Although the analysis and interventions were focused locally, they address a common problem, given that more than one-fourth of patients who are referred to an outpatient ophthalmologist by the ED are not seen,2,8 with timeliness of creating the follow-up appointment being an important contributing factor.2,10 Our interventions target this and other factors that have been shown to be associated with increased patient follow-up rates. There are other potential interventions that were precluded by resource availability. For example, ensuring the patient has an appointment scheduled prior to ED discharge would require near real time availability of outpatient schedulers, which is inconsistent with current asynchronous business hours workflow. Similarly, authorization to waive charges for outpatient care would require institutional-level policy changes. Other medical centers have addressed the challenge of timely outpatient services by offering same-day appointment slots at their ophthalmology clinics.33,34 While this reduces the need for urgent follow-up from the ED, it does not eliminate it because some eye care emergencies occur outside of clinic operating hours and patients may not be aware of what requires immediate attention and what can wait for same day outpatient care.1,3,35

Limitations

A limitation of this project is that causal impact of the interventions cannot be proven owing to lack of a comparison without intervention. The performance period was during the COVID-19 public health emergency and although the institutional regulations, outpatient volumes, and government restrictions were similar during the baseline and postintervention periods, differences in COVID-19 cases during this time may have impacted care seeking behavior of patients, availability of appointments, and our observations.

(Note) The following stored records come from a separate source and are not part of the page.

(* ===== verification/Endian.v ===== *)
(** * Integers in memory and network byte order ([muduo/net/Endian.h])

    The host is little-endian; the functions of [Endian.h] swap the bytes of an
    integer, so that its memory representation is the big-endian one. *)

From S2P Require Import Prelude.

(** ** Memory representation *)

(** The [n] bytes of an integer in the memory of the host. *)
Fixpoint le_bytes (n : nat) (x : Z) : bytes :=
  match n with O => [] | S n => z2b x :: le_bytes n (x / 256) end.

Fixpoint le_val (l : bytes) : Z :=
  match l with [] => 0 | b :: l => b2z b + 256 * le_val l end.

(** [htobe16], [htobe32], [htobe64] and their inverses on a little-endian host. *)
Definition bswap (n : nat) (x : Z) : Z := le_val (reverse (le_bytes n x)).

Definition hostToNetwork64 (host64 : Z) : Z := bswap 8 host64.
Definition hostToNetwork32 (host32 : Z) : Z := bswap 4 host32.
Definition hostToNetwork16 (host16 : Z) : Z := bswap 2 host16.
Definition networkToHost64 (net64 : Z) : Z := bswap 8 net64.
Definition networkToHost32 (net32 : Z) : Z := bswap 4 net32.
Definition networkToHost16 (net16 : Z) : Z := bswap 2 net16.

(** ** Lemmas *)

Definition pow256 (n : nat) : Z := 256 ^ Z.of_nat n.

Lemma pow256_S n : pow256 (S n) = 256 * pow256 n.
Proof. unfold pow256. rewrite Nat2Z.inj_succ, Z.pow_succ_r; lia. Qed.

Lemma pow256_pos n : 0 < pow256 n.
Proof. unfold pow256. lia. Qed.

Lemma length_le_bytes n x : length (le_bytes n x) = n.
Proof. revert x. induction n; intros; simpl; auto. Qed.

Lemma le_val_range l : 0 <= le_val l < pow256 (length l).
Proof.
  induction l as [|b l IH]; [unfold pow256; simpl; lia|]. cbn [length le_val]. rewrite pow256_S.
  pose proof (b2z_range b) as Hb. unfold is_u8 in Hb. lia.
Qed.

Lemma le_val_bytes n x : le_val (le_bytes n x) = x mod pow256 n.
Proof.
  revert x. induction n as [|n IH]; intros x; cbn [le_bytes le_val].
  - unfold pow256. simpl. by rewrite Z.mod_1_r.
  - rewrite b2z_z2b, IH, pow256_S. unfold u8. pose proof (pow256_pos n).
    rewrite (Z.rem_mul_r x 256 (pow256 n)) by lia. done.
Qed.

Lemma le_bytes_val l : le_bytes (length l) (le_val l) = l.
Proof.
  induction l as [|b l IH]; [done|]. cbn [length le_val le_bytes].
  pose proof (b2z_range b) as Hb. unfold is_u8 in Hb. f_equal.
  - rewrite <- (z2b_b2z b) at 2. unfold z2b. do 3 f_equal.
    unfold u8. rewrite Z.mul_comm, Z.mod_add by lia. done.
  - rewrite Z.mul_comm, Z.div_add, Z.div_small by lia. done.
Qed.

Lemma le_bytes_mod n x : le_bytes n (x mod pow256 n) = le_bytes n x.
Proof.
  rewrite <- le_val_bytes. rewrite <- (length_le_bytes n x) at 1. apply le_bytes_val.
Qed.

Lemma le_bytes_bswap n x : le_bytes n (bswap n x) = reverse (le_bytes n x).
Proof.
  unfold bswap. rewrite <- (length_le_bytes n x) at 1. rewrite <- length_reverse. apply le_bytes_val.
Qed.

Lemma bswap_le_val l : bswap (length l) (le_val l) = le_val (reverse l).
Proof. unfold bswap. by rewrite le_bytes_val. Qed.

(** Swapping twice gives the value back, truncated to its width. *)
Lemma bswap_bswap n x : bswap n (bswap n x) = x mod pow256 n.
Proof. unfold bswap at 1. rewrite le_bytes_bswap, reverse_involutive. apply le_val_bytes. Qed.

(** Signed values of the fixed-width types. *)
Definition signed (n : nat) (x : Z) : Z :=
  (x + pow256 n / 2) mod pow256 n - pow256 n / 2.

Definition is_signed (n : nat) (x : Z) : Prop := - (pow256 n / 2) <= x < pow256 n / 2.

Lemma signed_mod n x : (0 < n)%nat -> is_signed n x -> signed n (x mod pow256 n) = x.
Proof.
  intros Hn Hx. unfold signed, is_signed in *. destruct n as [|n]; [lia|].
  rewrite pow256_S in *. pose proof (pow256_pos n).
  replace (256 * pow256 n / 2) with (128 * pow256 n) in *
    by (replace (256 * pow256 n) with (128 * pow256 n * 2) by lia; rewrite Z.div_mul; lia).
  rewrite Zplus_mod_idemp_l, Z.mod_small; lia.
Qed.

In line with the A3 method, the primary outcome was a process outcome, which was the direct target of interventions. The project did not include secondary outcomes, such as (ideally validated) measures of patient and staff satisfaction. Neither did it assess clinical outcomes. Data on timely completion of follow-up appointments after referral, the overarching clinical care goal under which this project operated, are not readily available because patients seek care at multiple institutions following ED visits. While continued practice of interventions more than 1 year after the project ended has been confirmed, lack of business analytics resources precludes assessing if the reduction in scheduling time has persisted.

Conclusions

The findings show a reduction in outpatient ophthalmology appointment scheduling time for urgent ED referrals following application of a quality improvement methodology by a multidisciplinary team representing key stakeholders in the process. While our chosen interventions were customized for our institution, this study serves as an example of how targeted intervention may move the needle on a complex process with the goal of improving patient care, staff satisfaction, and efficiency.